[Saved entries]
====

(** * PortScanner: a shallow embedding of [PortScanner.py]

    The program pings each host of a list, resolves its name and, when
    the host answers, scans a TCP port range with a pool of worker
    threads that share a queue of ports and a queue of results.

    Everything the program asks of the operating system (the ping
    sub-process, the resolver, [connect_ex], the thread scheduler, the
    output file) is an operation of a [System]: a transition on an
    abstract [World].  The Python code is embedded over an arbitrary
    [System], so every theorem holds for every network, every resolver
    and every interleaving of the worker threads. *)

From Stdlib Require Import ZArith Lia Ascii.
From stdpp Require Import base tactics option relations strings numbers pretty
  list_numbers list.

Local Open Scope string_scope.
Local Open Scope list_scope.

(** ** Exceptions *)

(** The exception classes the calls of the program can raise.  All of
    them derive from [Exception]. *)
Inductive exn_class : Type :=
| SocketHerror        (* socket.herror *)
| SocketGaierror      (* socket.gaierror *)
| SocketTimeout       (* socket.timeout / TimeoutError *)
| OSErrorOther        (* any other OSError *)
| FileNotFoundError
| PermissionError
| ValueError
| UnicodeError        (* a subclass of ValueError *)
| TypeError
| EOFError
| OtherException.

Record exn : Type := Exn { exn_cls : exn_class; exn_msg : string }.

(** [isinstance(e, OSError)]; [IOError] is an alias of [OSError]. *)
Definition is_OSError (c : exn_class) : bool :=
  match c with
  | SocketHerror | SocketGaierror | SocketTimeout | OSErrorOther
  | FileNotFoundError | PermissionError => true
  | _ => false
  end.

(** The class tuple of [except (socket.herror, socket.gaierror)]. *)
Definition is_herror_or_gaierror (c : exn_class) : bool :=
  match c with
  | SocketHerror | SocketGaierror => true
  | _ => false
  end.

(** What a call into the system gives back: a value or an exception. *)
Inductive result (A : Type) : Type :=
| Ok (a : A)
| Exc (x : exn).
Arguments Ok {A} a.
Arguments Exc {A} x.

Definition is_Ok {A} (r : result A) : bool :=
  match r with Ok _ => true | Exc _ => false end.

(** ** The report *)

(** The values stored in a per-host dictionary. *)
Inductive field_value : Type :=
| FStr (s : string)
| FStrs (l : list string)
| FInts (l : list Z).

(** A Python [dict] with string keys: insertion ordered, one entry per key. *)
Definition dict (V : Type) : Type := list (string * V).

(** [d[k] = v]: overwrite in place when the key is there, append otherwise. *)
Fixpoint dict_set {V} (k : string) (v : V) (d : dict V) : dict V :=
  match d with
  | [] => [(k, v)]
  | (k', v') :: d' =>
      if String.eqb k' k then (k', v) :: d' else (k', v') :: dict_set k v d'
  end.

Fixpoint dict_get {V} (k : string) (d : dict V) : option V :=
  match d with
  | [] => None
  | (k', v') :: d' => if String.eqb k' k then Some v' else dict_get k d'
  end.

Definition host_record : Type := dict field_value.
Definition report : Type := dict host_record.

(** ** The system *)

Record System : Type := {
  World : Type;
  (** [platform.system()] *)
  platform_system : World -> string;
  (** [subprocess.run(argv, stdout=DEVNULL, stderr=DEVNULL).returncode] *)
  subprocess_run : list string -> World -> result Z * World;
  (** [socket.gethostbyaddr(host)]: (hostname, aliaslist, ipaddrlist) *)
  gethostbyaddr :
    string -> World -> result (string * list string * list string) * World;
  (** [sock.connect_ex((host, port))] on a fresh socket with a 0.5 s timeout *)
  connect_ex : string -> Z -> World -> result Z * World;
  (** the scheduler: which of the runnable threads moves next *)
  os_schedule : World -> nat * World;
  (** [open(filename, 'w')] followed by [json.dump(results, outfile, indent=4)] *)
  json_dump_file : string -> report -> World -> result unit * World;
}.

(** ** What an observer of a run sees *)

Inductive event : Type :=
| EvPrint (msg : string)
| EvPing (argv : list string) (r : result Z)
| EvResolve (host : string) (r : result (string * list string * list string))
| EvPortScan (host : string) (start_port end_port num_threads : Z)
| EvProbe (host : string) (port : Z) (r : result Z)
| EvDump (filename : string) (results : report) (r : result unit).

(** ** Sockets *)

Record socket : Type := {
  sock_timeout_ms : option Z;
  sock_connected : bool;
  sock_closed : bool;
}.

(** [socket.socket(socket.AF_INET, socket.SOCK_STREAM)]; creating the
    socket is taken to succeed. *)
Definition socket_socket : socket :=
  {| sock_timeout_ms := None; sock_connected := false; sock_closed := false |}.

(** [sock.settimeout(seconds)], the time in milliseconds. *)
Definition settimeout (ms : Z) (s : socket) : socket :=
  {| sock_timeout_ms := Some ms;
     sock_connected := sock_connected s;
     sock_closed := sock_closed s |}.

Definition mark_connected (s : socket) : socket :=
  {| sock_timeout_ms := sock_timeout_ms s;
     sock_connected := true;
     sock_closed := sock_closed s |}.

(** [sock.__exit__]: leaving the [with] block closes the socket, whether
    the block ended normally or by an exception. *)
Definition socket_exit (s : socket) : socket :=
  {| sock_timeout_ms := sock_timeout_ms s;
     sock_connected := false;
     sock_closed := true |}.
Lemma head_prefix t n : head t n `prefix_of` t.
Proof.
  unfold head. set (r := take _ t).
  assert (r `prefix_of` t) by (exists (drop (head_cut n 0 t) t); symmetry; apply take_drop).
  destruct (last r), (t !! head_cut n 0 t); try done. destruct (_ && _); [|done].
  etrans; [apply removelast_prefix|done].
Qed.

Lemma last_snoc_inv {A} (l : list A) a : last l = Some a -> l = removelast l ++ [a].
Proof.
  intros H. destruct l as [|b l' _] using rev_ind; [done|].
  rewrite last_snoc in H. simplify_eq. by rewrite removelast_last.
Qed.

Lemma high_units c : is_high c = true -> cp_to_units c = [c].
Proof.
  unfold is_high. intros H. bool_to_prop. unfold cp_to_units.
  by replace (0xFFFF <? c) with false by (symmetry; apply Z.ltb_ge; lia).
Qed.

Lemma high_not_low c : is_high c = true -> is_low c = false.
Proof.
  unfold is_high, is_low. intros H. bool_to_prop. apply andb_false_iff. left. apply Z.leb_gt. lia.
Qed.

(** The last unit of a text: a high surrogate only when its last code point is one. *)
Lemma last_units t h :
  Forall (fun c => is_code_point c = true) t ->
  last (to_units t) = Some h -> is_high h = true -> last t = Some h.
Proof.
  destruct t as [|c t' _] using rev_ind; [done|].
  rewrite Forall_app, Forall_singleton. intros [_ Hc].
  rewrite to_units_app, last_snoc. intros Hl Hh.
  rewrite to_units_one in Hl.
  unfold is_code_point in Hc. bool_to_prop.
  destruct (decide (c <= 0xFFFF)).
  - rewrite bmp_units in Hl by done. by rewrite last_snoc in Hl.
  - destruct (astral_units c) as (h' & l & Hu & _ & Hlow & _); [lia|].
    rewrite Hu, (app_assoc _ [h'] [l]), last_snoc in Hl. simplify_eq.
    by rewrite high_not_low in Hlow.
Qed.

====

Scan the records above for the lines holding "Z) (r : result Z)" and "sock_timeout_ms := None;". Transcribe those two and every line between them word for word, and no others.

| EvProbe (host : string) (port : Z) (r : result Z)
| EvDump (filename : string) (results : report) (r : result unit).

(** ** Sockets *)

Record socket : Type := {
  sock_timeout_ms : option Z;
  sock_connected : bool;
  sock_closed : bool;
}.

(** [socket.socket(socket.AF_INET, socket.SOCK_STREAM)]; creating the
    socket is taken to succeed. *)
Definition socket_socket : socket :=
  {| sock_timeout_ms := None; sock_connected := false; sock_closed := false |}.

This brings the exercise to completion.